* [Exercise requirements]:
Once you find the line containing "let u_norm := default" in the data below, copy it and each following line exactly, up to and including the line containing "Definition pending (channel", and nothing else.

── Stored data ──

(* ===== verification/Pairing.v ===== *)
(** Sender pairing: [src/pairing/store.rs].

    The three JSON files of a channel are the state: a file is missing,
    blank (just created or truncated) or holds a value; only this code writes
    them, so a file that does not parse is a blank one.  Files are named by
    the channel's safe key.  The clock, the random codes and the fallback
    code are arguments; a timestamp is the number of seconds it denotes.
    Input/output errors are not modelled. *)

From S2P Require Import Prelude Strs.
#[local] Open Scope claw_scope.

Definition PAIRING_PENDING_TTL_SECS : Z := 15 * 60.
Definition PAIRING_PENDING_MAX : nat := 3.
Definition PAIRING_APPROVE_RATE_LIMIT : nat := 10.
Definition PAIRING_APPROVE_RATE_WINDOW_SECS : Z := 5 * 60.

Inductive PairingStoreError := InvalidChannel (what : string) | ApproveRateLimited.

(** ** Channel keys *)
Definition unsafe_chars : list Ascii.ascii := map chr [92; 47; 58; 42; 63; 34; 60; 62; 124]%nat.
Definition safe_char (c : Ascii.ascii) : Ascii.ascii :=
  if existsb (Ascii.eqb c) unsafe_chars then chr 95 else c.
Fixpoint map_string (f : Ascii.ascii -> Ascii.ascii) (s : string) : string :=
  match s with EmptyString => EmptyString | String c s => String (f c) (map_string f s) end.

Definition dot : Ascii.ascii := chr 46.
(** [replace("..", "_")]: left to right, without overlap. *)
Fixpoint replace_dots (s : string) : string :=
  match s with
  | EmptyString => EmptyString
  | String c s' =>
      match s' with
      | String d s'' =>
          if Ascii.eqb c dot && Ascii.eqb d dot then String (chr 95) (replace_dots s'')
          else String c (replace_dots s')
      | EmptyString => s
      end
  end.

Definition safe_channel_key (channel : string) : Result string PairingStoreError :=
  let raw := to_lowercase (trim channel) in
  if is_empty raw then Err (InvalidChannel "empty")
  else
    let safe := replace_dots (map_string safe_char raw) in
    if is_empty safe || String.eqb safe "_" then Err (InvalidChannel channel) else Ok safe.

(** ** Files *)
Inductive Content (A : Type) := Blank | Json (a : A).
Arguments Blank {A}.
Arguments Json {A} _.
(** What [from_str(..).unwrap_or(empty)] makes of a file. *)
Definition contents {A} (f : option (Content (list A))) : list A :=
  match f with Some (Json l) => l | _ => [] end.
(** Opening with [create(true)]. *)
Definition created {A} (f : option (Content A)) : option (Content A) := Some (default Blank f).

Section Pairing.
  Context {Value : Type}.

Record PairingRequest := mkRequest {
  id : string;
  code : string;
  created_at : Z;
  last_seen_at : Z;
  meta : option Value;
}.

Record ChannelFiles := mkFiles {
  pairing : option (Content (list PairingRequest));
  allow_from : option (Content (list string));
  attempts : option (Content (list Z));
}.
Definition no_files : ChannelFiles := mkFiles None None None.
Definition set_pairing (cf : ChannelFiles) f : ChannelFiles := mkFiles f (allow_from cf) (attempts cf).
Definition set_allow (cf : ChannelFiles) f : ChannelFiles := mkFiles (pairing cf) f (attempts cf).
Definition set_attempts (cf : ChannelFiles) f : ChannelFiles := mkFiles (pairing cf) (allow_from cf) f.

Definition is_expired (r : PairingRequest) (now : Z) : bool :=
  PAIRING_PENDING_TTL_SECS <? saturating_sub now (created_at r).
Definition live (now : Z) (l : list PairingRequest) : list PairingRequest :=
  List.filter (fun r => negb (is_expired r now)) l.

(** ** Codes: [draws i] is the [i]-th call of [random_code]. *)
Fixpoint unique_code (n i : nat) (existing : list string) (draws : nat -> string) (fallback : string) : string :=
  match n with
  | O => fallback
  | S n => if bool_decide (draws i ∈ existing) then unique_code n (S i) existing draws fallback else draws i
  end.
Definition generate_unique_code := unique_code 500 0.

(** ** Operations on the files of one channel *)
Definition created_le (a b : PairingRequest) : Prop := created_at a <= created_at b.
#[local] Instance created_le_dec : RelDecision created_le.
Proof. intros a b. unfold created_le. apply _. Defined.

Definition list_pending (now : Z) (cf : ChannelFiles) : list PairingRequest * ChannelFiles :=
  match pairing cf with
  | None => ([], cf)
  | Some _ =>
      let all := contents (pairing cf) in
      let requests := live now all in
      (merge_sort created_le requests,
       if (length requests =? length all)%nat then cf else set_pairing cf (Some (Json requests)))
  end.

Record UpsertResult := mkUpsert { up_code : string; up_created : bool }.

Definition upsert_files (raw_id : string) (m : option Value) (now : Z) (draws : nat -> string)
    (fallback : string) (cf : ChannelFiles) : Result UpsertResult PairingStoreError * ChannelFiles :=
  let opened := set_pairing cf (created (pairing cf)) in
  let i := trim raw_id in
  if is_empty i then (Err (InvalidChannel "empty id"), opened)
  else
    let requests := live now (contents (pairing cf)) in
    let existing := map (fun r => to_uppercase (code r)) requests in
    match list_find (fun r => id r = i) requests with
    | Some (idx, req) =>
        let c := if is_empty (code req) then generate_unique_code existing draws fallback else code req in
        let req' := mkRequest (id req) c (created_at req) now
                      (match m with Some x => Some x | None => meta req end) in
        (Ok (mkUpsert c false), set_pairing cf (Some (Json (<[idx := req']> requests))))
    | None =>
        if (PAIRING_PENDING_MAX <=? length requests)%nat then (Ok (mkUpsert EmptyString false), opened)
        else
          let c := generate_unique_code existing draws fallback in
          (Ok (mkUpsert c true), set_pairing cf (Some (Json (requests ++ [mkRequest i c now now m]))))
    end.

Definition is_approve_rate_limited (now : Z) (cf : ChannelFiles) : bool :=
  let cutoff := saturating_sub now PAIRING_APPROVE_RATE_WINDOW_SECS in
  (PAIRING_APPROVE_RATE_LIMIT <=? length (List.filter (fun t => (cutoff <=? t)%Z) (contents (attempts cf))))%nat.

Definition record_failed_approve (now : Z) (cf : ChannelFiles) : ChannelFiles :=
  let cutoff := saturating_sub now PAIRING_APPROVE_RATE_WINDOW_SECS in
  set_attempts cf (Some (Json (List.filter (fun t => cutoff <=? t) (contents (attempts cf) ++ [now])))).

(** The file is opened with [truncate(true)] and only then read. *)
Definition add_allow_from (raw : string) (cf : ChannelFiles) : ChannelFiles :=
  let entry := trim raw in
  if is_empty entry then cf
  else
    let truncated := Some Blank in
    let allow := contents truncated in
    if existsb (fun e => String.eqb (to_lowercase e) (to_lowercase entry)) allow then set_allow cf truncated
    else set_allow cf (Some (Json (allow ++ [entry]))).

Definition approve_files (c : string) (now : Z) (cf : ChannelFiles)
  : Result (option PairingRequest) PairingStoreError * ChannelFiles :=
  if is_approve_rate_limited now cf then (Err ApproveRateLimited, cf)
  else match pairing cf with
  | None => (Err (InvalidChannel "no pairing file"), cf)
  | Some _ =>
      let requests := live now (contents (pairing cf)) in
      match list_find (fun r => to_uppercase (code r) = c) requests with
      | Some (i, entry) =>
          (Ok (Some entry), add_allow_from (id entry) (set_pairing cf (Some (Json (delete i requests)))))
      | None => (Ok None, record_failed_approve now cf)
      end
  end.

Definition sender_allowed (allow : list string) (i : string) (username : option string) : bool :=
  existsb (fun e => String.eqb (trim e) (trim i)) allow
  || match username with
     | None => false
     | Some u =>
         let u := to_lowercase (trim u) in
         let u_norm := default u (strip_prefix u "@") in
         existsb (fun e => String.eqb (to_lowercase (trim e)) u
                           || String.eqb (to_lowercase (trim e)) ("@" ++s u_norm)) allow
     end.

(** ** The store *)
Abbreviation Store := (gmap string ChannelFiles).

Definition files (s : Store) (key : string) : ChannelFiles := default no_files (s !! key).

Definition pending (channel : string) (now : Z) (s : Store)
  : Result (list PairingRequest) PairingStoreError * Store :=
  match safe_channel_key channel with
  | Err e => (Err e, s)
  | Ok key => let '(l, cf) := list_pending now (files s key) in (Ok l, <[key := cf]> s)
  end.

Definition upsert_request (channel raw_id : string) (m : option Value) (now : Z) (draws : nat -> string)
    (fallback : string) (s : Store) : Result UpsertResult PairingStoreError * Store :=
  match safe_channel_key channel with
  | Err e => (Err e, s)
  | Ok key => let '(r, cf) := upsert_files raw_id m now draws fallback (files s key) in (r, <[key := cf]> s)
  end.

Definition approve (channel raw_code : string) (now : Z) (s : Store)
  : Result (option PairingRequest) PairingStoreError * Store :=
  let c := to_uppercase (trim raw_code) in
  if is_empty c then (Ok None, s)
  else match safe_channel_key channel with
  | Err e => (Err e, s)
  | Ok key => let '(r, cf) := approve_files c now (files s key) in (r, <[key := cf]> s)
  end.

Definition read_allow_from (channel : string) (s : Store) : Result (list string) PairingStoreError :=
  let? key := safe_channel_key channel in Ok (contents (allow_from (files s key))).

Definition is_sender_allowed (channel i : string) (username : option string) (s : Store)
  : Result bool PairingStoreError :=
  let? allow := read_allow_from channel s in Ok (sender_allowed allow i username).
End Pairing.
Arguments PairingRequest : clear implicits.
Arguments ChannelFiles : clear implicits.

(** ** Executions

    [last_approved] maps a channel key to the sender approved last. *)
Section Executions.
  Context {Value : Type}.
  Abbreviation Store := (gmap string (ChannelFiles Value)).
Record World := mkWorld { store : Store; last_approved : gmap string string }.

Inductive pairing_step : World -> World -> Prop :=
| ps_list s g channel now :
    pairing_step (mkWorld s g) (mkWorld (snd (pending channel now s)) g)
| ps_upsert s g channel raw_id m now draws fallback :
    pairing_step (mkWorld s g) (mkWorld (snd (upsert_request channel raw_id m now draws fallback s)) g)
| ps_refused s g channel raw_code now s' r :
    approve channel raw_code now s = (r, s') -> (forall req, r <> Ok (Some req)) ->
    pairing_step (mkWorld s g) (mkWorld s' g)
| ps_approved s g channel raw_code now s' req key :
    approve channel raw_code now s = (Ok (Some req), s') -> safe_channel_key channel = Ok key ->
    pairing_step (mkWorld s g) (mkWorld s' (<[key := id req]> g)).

───

* [Exercise response]:
         let u_norm := default u (strip_prefix u "@") in
         existsb (fun e => String.eqb (to_lowercase (trim e)) u
                           || String.eqb (to_lowercase (trim e)) ("@" ++s u_norm)) allow
     end.

(** ** The store *)
Abbreviation Store := (gmap string ChannelFiles).

Definition files (s : Store) (key : string) : ChannelFiles := default no_files (s !! key).

Definition pending (channel : string) (now : Z) (s : Store)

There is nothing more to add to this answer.